From the entries that follow, copy exactly the lines beginning at the line holding "try reflexivity; subst g." and continuing through the line holding "- apply rtc_once, ch_push_ticket.".

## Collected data
Start of Block

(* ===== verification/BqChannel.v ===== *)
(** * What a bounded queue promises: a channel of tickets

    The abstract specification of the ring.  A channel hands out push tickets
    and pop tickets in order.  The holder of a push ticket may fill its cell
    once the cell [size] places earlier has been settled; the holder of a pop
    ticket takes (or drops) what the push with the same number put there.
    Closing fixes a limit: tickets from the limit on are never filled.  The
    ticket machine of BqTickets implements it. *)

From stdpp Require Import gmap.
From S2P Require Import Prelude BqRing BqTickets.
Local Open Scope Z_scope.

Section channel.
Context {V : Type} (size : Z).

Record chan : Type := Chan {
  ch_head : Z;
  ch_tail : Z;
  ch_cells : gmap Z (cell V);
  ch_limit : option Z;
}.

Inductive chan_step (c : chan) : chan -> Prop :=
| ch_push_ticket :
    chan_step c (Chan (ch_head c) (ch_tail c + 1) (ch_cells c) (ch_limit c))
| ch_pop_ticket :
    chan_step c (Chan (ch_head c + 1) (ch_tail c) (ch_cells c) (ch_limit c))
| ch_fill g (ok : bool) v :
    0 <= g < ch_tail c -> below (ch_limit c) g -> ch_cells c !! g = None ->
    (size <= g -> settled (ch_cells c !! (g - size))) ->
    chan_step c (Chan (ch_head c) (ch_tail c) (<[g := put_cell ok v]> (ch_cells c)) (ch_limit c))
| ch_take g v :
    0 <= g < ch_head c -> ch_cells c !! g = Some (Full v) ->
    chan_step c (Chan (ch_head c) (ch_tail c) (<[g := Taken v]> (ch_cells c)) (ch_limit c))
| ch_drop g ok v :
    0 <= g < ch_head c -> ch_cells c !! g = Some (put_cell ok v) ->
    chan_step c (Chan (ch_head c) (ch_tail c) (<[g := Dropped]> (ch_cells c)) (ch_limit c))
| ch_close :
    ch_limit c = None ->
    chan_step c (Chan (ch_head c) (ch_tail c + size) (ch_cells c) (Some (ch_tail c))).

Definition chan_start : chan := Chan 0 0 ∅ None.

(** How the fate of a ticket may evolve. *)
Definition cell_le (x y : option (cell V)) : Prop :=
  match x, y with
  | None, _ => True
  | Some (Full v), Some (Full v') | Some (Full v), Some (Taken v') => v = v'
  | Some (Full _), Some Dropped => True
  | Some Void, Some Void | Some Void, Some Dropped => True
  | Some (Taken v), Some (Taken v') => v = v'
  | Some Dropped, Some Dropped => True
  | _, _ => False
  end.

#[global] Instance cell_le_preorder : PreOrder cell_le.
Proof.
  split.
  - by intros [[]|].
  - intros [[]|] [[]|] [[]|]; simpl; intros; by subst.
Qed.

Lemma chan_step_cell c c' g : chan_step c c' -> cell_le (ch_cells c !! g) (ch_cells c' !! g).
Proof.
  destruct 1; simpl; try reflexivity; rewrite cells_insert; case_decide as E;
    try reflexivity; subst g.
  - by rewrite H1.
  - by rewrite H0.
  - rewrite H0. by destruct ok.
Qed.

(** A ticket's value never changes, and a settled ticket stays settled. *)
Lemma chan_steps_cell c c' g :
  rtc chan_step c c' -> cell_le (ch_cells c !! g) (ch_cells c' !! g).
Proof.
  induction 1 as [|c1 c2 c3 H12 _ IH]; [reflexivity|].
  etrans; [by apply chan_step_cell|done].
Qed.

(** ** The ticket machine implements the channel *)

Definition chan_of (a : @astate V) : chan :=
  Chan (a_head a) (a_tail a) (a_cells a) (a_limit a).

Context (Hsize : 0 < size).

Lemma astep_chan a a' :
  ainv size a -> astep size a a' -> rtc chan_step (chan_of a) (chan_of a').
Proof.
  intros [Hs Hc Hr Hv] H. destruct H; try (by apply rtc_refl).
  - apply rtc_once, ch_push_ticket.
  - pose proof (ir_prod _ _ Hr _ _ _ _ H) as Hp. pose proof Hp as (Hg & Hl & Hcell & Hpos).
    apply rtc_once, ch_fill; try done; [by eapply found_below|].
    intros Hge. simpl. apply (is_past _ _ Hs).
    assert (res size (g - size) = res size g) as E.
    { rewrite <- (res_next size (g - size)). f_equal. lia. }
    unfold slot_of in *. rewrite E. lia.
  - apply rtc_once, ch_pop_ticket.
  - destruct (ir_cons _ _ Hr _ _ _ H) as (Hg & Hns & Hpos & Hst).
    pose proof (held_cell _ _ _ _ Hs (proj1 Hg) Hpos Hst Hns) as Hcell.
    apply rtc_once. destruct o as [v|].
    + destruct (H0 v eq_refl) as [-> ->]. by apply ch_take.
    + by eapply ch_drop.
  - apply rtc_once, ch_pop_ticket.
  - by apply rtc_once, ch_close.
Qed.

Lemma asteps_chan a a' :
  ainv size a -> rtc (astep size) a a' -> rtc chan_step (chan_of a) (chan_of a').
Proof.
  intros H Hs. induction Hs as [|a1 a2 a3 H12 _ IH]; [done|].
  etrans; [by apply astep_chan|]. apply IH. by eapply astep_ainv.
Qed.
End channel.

End of Block
Start of Block

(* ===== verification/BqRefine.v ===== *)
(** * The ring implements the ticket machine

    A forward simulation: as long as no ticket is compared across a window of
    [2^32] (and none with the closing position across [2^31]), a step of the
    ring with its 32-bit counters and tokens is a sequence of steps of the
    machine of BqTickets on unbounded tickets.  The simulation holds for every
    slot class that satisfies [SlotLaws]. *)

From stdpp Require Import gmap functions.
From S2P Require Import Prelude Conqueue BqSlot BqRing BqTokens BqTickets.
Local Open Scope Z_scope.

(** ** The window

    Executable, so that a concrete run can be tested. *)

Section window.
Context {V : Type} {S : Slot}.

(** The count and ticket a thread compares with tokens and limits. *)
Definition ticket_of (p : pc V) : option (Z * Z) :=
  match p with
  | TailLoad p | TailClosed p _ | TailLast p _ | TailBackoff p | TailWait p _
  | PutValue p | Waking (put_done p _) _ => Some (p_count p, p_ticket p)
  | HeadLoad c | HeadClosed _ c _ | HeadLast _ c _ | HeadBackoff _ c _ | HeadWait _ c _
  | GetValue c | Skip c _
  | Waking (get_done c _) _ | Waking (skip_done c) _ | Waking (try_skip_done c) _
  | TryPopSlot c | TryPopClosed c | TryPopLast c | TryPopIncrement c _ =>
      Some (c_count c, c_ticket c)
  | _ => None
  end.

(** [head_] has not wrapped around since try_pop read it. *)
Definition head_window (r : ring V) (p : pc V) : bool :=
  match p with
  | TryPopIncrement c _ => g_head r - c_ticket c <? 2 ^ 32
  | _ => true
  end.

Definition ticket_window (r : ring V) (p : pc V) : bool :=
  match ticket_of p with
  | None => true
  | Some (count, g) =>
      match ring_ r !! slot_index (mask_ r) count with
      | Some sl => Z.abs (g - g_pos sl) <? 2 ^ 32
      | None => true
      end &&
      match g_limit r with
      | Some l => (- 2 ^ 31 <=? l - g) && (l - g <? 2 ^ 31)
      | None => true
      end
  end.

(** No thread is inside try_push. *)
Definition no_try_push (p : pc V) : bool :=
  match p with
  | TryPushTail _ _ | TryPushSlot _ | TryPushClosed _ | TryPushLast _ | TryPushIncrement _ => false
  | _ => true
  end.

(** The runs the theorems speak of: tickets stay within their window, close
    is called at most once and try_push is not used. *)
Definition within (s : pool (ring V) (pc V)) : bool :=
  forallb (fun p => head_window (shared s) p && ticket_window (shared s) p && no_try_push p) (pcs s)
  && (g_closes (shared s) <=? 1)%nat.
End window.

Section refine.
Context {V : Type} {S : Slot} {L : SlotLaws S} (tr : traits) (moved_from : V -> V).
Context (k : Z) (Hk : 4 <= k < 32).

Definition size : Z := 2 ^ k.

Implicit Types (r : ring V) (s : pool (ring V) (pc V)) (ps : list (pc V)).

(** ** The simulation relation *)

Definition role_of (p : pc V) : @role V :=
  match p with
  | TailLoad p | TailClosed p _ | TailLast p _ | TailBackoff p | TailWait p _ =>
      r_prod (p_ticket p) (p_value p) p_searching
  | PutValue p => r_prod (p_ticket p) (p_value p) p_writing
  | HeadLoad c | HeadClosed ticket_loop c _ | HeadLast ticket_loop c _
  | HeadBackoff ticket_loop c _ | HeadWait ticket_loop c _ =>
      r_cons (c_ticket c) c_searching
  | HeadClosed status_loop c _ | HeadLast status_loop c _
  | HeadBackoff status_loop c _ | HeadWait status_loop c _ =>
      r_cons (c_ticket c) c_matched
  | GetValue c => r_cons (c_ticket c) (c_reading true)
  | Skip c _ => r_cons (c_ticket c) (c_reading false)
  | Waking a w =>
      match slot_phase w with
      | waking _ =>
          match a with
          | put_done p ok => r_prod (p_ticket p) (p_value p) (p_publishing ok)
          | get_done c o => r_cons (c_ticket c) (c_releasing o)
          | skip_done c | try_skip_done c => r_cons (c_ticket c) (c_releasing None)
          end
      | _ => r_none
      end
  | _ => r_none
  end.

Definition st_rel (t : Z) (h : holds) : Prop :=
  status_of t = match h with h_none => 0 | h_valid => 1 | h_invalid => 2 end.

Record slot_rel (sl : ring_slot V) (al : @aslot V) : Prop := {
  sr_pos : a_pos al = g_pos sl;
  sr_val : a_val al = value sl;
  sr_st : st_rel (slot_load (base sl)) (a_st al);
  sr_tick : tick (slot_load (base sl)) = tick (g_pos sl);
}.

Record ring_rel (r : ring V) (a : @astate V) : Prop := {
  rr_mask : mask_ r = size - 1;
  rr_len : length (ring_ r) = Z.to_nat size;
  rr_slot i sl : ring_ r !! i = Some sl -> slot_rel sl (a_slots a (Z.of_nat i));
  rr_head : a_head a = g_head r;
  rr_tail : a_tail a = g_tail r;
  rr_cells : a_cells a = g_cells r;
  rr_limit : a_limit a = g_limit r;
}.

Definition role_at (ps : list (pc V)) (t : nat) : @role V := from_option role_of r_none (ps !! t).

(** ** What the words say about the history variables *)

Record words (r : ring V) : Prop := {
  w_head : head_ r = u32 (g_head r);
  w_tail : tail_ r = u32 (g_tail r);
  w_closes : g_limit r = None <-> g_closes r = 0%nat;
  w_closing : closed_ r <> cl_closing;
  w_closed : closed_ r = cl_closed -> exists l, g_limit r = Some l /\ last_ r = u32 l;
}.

End of Block
Start of Block

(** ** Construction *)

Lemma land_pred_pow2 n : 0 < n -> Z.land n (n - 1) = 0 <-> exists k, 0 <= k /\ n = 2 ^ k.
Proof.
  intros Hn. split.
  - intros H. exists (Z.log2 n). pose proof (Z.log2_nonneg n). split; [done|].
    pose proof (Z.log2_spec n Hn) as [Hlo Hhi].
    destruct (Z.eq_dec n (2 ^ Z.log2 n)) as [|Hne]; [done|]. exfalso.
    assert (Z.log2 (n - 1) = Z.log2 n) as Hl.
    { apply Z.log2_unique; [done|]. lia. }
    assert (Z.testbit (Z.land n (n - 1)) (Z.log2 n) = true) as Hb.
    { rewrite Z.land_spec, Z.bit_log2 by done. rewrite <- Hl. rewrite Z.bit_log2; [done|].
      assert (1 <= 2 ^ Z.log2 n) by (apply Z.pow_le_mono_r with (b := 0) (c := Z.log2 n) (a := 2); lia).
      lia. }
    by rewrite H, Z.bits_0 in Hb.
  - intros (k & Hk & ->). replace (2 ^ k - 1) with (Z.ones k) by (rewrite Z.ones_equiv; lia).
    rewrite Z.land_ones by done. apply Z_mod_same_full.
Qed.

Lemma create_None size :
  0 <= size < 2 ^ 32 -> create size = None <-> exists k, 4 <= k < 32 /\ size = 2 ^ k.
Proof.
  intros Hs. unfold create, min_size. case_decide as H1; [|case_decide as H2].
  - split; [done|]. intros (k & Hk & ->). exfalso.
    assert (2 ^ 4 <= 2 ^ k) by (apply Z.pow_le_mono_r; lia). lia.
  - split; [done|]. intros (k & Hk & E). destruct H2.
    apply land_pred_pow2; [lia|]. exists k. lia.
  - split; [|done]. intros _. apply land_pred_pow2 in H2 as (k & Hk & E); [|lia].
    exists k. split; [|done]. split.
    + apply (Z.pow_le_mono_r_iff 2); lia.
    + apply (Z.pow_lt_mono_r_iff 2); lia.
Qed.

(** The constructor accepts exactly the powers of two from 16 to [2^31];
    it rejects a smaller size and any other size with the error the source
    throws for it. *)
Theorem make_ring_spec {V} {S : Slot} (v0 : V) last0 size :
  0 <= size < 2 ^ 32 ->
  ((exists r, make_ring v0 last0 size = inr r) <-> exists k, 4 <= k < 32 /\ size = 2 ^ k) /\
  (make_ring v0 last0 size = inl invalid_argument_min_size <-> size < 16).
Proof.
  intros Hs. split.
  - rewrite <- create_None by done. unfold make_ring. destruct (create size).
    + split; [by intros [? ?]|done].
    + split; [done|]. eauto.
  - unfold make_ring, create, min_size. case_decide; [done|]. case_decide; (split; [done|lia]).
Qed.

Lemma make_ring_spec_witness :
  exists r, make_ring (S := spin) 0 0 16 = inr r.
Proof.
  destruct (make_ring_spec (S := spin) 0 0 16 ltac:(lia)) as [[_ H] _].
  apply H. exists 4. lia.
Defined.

End of Block

## SOLVED PROBLEM
    try reflexivity; subst g.
  - by rewrite H1.
  - by rewrite H0.
  - rewrite H0. by destruct ok.
Qed.

(** A ticket's value never changes, and a settled ticket stays settled. *)
Lemma chan_steps_cell c c' g :
  rtc chan_step c c' -> cell_le (ch_cells c !! g) (ch_cells c' !! g).
Proof.
  induction 1 as [|c1 c2 c3 H12 _ IH]; [reflexivity|].
  etrans; [by apply chan_step_cell|done].
Qed.

(** ** The ticket machine implements the channel *)

Definition chan_of (a : @astate V) : chan :=
  Chan (a_head a) (a_tail a) (a_cells a) (a_limit a).

Context (Hsize : 0 < size).

Lemma astep_chan a a' :
  ainv size a -> astep size a a' -> rtc chan_step (chan_of a) (chan_of a').
Proof.
  intros [Hs Hc Hr Hv] H. destruct H; try (by apply rtc_refl).
  - apply rtc_once, ch_push_ticket.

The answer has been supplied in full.